## Dataset extract
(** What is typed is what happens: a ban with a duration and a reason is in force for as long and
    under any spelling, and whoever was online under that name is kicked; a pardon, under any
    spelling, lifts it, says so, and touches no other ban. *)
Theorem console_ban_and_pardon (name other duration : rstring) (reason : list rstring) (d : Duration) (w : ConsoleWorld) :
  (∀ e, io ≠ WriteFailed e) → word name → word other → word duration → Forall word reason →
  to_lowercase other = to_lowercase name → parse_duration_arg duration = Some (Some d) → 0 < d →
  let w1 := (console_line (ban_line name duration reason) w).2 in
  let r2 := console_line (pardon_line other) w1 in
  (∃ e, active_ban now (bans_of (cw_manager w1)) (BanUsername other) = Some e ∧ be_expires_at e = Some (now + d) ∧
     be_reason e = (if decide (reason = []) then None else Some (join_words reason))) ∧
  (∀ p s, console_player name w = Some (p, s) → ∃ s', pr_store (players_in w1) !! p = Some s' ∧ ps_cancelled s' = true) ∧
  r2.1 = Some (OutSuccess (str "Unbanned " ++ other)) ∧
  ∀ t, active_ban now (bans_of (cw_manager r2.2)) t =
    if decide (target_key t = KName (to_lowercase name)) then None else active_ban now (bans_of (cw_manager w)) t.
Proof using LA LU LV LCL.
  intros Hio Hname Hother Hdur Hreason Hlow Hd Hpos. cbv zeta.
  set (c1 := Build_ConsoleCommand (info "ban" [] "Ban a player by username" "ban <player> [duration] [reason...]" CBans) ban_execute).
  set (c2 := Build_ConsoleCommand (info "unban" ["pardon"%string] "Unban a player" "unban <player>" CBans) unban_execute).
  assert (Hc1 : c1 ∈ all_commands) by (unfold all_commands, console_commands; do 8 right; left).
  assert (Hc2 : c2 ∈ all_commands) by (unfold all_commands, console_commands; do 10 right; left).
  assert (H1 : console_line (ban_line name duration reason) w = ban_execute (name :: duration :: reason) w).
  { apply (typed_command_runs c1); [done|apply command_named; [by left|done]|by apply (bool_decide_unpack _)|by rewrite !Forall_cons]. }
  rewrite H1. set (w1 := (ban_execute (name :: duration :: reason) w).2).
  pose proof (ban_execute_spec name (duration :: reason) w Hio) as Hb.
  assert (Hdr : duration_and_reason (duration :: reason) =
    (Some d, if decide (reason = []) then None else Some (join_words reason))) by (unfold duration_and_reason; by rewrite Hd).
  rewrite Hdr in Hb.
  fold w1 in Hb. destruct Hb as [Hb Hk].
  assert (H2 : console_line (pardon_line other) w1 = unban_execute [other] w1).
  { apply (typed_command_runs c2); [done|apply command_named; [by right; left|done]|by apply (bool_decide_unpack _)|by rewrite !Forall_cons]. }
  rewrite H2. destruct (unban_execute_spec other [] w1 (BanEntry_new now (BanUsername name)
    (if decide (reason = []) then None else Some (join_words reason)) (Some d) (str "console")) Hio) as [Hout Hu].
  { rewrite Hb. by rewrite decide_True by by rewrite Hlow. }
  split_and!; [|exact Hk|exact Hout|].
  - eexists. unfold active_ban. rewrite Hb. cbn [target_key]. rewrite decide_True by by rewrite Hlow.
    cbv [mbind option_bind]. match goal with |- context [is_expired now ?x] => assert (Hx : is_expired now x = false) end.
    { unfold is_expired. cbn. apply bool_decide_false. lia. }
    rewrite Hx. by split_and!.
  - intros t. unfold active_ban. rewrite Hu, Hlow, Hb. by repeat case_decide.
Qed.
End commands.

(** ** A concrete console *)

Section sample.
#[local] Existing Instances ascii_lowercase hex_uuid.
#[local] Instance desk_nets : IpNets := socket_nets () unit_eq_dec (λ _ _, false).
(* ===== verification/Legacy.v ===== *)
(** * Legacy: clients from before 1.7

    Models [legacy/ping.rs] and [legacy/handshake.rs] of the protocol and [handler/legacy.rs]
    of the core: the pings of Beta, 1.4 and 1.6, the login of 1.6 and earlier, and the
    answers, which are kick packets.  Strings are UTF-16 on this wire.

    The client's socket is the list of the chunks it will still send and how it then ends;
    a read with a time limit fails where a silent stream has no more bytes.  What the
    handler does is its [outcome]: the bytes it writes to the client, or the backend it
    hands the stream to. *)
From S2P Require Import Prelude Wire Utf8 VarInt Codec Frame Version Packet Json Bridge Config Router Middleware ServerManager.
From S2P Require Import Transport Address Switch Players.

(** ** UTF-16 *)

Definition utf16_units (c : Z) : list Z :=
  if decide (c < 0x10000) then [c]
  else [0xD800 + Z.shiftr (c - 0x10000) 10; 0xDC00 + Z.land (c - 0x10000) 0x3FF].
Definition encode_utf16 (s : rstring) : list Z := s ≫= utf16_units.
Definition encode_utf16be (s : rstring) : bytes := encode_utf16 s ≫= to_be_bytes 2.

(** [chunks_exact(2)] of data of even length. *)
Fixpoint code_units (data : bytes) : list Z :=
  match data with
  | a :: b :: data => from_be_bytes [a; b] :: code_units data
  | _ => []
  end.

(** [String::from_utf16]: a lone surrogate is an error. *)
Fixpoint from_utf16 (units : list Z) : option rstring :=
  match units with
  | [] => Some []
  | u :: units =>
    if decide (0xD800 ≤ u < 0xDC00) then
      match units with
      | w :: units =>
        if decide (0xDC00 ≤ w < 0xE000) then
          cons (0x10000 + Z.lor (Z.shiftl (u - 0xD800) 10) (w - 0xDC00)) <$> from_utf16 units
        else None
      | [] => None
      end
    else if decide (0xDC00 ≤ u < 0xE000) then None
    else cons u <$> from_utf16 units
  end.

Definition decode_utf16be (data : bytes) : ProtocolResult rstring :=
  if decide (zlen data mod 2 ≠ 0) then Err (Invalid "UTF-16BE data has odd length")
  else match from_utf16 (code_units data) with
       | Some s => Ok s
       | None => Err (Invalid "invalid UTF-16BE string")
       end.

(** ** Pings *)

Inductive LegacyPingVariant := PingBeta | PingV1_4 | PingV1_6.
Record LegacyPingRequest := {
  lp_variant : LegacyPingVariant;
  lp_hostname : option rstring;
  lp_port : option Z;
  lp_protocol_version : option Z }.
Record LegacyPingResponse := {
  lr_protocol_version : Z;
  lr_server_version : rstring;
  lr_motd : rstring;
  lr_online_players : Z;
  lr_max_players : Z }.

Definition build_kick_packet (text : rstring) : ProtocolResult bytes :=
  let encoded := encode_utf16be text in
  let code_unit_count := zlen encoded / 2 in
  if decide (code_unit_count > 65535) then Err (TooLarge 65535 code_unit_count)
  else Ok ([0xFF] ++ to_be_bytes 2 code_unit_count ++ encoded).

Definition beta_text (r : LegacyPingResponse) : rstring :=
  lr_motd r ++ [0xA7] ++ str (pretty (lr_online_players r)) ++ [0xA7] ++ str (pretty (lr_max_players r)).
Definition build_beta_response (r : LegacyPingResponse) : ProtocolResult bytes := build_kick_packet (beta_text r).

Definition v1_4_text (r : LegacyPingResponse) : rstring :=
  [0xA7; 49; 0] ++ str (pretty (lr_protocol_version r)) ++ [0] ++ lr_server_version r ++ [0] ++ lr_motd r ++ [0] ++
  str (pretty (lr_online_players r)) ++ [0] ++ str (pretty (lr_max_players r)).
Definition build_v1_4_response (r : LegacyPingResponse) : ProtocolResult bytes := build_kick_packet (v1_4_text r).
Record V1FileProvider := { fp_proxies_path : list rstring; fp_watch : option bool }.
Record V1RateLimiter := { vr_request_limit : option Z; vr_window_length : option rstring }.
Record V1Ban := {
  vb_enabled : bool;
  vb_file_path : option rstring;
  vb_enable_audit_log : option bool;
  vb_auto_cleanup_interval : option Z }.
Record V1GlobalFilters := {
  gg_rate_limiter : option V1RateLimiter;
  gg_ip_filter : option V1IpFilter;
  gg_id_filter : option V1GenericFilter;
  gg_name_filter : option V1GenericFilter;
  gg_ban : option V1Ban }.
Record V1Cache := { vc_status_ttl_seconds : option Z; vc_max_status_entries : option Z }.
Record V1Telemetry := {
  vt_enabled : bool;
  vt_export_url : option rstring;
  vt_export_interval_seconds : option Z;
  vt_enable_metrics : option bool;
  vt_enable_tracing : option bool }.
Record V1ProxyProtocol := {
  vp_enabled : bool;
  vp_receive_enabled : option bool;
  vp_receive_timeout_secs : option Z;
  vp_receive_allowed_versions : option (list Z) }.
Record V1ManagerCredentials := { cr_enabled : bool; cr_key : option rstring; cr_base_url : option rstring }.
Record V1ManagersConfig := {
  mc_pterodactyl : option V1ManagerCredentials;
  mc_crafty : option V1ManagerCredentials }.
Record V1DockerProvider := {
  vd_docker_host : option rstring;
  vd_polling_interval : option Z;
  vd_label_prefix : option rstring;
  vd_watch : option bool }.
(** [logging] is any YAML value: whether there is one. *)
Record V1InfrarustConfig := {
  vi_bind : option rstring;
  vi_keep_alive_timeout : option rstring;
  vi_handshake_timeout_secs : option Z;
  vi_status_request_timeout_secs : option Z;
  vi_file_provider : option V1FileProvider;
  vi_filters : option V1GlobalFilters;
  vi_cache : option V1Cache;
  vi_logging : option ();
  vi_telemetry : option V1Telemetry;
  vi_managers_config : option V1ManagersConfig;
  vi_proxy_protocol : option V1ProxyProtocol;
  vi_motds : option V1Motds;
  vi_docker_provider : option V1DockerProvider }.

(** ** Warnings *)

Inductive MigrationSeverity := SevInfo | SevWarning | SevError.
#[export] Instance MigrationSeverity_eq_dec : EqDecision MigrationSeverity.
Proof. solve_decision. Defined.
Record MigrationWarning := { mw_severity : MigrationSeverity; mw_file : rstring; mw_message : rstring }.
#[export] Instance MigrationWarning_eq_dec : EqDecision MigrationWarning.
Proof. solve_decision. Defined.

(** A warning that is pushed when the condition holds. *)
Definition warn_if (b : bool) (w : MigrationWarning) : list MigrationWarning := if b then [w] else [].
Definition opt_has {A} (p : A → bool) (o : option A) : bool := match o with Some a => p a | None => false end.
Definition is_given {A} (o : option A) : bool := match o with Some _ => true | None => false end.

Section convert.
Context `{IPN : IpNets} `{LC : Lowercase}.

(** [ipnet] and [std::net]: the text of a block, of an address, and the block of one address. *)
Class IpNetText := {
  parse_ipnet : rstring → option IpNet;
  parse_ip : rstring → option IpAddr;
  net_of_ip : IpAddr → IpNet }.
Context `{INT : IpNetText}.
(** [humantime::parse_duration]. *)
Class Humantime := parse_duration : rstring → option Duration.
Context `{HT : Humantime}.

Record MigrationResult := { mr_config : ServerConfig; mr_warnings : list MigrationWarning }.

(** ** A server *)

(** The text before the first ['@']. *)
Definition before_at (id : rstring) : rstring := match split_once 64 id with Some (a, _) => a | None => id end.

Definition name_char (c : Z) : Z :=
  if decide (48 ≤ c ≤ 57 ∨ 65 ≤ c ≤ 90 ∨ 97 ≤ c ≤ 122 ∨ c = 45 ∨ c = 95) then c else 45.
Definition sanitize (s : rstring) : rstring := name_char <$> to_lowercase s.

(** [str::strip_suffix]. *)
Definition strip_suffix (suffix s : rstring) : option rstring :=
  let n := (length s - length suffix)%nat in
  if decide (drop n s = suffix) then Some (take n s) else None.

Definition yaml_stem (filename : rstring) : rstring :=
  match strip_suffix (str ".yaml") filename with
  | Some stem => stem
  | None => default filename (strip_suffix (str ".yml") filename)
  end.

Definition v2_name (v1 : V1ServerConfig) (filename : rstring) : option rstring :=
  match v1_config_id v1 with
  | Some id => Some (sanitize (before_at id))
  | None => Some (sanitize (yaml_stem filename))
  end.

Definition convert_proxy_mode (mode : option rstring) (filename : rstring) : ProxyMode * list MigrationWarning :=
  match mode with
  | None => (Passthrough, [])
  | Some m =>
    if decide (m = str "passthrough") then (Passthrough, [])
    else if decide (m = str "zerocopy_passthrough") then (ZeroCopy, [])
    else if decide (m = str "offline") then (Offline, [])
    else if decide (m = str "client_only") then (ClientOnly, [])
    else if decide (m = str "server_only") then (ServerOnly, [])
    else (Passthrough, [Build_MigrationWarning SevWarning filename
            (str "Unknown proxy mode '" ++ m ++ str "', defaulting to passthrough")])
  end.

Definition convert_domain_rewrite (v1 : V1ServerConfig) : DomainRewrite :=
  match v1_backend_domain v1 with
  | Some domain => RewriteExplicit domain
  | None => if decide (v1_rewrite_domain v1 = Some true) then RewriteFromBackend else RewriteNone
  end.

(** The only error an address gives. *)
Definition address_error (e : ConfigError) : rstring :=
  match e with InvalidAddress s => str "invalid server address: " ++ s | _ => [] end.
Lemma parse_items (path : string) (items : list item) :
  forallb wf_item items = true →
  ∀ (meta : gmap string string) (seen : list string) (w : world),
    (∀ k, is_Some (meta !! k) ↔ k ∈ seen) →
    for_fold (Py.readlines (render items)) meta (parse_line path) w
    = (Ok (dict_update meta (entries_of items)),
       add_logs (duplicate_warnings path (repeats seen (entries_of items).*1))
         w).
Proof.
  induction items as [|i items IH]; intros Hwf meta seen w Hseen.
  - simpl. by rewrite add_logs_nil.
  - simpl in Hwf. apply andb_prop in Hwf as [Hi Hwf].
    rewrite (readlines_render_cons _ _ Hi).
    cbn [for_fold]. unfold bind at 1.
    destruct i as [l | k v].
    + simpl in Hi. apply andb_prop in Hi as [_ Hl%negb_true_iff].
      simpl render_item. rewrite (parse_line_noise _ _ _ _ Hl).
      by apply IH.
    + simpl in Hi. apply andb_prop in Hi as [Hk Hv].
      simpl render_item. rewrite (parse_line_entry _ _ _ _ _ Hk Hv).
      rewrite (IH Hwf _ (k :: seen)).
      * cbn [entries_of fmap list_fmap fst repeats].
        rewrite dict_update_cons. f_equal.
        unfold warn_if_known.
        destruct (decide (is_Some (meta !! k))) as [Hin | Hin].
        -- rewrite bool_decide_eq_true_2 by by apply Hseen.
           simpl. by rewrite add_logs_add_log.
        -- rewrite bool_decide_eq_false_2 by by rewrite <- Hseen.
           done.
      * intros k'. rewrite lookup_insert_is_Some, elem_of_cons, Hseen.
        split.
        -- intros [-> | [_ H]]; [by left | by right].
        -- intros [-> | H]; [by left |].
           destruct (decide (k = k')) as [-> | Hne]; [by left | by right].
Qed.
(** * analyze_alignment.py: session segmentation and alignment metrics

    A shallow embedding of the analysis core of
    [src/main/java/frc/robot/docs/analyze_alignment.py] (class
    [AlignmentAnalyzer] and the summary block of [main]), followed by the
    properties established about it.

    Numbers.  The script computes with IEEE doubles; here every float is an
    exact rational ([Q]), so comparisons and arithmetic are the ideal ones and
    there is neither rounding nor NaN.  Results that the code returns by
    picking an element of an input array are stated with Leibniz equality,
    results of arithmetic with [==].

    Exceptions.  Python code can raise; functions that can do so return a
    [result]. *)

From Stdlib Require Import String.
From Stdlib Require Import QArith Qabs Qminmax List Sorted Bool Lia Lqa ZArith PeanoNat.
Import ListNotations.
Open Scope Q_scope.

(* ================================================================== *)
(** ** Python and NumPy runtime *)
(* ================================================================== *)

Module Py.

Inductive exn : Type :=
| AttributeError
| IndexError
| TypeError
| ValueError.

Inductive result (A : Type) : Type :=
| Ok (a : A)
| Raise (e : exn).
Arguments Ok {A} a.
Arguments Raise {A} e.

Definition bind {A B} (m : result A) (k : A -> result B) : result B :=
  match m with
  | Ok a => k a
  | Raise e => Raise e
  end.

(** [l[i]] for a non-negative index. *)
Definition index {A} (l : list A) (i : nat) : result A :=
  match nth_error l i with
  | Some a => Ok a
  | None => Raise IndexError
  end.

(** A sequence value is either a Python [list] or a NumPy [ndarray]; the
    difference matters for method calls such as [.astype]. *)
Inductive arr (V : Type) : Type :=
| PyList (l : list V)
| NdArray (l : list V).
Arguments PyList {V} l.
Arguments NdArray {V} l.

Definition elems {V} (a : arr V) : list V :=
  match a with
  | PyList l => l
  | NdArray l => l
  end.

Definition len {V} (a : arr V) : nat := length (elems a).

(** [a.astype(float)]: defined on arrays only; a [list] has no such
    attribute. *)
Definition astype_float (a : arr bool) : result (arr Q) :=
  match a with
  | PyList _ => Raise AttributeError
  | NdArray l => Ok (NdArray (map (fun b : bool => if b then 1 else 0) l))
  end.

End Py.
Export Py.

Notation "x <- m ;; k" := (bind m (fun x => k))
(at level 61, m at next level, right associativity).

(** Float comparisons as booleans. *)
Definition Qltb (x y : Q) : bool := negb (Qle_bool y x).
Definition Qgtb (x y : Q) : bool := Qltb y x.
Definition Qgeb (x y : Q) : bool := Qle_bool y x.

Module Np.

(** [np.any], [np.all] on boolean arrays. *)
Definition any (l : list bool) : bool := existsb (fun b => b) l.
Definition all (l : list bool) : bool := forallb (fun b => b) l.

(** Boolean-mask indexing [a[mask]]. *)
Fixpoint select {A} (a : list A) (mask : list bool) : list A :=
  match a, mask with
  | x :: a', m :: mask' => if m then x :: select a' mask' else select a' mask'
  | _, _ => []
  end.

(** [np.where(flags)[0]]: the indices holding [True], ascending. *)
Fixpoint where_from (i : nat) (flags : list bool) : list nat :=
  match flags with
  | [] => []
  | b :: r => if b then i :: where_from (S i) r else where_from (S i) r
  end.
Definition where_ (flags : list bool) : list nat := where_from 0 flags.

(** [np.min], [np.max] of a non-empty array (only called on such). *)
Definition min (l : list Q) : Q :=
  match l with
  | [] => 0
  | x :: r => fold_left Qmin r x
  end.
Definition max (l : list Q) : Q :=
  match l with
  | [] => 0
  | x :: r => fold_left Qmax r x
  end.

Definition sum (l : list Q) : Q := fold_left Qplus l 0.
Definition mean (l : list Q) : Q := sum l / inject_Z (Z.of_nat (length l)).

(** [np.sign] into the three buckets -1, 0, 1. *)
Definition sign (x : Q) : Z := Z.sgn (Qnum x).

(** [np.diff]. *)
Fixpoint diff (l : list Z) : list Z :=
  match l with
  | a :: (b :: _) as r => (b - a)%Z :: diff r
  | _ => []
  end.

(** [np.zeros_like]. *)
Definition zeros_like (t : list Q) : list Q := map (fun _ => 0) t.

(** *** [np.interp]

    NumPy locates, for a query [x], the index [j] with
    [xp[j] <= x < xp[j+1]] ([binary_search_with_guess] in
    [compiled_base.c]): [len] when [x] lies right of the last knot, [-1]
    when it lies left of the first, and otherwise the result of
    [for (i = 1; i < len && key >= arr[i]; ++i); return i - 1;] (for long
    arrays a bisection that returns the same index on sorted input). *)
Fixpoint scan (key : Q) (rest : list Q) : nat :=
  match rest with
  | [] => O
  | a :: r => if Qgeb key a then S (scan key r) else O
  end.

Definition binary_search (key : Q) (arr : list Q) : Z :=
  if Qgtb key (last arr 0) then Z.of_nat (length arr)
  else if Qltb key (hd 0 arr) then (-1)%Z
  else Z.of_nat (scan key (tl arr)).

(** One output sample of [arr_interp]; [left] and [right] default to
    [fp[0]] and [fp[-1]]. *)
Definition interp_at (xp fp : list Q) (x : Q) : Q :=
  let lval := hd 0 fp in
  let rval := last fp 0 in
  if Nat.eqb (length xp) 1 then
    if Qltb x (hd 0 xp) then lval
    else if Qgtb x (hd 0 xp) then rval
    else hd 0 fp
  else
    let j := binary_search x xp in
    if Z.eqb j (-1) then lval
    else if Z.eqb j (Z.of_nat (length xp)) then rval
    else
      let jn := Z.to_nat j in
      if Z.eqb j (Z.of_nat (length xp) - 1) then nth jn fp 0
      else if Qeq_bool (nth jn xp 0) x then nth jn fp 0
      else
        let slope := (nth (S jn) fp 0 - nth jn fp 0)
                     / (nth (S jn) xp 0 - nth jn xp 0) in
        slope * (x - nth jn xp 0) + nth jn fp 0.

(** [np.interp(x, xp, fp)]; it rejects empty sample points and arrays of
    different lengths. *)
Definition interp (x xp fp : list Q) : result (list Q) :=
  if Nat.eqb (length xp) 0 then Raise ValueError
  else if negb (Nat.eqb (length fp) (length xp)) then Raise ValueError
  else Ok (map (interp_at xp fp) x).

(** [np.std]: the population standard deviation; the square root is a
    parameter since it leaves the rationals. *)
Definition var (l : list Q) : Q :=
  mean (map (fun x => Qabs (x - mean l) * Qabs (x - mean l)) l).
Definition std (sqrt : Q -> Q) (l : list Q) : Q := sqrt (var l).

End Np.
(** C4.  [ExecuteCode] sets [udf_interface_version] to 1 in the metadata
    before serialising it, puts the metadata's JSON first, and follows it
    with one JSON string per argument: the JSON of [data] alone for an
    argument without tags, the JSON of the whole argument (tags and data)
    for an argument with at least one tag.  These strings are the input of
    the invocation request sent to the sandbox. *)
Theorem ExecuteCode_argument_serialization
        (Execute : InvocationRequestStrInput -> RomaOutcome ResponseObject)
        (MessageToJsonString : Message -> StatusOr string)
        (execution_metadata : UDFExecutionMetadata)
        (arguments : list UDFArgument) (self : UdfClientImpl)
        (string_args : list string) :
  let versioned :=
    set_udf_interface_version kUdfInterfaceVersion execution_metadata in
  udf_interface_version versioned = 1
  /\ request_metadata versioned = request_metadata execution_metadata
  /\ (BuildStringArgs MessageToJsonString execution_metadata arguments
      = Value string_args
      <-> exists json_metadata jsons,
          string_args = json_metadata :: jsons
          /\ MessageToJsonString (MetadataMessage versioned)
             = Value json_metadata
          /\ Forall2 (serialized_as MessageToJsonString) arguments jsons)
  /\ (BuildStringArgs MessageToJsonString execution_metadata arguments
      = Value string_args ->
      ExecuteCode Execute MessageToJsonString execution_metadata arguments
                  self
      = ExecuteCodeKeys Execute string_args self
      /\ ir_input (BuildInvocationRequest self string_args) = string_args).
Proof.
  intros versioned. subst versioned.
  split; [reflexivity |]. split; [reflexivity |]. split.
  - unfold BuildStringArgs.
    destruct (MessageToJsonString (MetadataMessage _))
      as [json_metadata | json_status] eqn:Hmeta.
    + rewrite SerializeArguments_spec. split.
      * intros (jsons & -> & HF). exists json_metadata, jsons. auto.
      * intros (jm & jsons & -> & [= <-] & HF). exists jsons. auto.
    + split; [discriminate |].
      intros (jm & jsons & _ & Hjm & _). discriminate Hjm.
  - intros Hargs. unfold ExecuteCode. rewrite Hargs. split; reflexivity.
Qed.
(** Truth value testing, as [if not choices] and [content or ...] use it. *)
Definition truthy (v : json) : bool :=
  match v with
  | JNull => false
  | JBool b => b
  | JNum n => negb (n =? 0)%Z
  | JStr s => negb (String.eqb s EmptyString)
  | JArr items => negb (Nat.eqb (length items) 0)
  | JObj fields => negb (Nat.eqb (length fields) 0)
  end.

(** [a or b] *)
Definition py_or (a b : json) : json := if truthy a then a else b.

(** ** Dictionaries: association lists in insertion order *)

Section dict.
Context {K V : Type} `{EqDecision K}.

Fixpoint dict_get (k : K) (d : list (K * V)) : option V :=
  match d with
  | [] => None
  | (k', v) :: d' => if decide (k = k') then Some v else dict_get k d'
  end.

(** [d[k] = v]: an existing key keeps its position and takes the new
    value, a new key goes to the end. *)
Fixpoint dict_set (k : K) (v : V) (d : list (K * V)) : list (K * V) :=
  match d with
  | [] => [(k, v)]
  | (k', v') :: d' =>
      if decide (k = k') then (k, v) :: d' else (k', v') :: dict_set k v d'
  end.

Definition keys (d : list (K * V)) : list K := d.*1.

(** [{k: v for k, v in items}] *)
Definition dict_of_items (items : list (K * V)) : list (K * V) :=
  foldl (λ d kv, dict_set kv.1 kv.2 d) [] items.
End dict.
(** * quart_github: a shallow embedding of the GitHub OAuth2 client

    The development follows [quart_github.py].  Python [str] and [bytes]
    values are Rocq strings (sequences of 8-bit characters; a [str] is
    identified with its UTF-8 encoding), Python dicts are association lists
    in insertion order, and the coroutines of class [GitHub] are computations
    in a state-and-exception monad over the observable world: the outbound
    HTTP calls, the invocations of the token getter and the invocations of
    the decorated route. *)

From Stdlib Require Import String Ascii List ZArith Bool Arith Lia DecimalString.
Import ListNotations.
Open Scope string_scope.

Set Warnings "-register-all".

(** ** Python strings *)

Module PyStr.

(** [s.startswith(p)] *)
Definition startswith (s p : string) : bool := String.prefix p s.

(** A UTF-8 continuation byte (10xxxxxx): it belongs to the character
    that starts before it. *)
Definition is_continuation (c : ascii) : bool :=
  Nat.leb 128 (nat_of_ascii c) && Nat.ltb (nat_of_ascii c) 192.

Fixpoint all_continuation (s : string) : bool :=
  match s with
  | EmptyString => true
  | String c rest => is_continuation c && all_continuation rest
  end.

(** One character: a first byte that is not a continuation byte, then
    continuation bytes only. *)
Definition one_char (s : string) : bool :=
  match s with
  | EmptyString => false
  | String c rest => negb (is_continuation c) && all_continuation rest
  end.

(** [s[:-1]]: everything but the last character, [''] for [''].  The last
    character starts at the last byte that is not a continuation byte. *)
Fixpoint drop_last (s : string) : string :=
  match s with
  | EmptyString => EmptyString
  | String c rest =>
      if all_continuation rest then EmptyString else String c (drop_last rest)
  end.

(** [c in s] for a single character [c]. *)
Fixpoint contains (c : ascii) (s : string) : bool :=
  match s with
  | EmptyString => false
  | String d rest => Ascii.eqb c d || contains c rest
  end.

## Task
For this exercise, repeat exactly the lines of the data above from the one with "let slope := (nth" down to the one with "Definition interp (x", both end lines included.

## Expected answer
        let slope := (nth (S jn) fp 0 - nth jn fp 0)
                     / (nth (S jn) xp 0 - nth jn xp 0) in
        slope * (x - nth jn xp 0) + nth jn fp 0.

(** [np.interp(x, xp, fp)]; it rejects empty sample points and arrays of
    different lengths. *)
Definition interp (x xp fp : list Q) : result (list Q) :=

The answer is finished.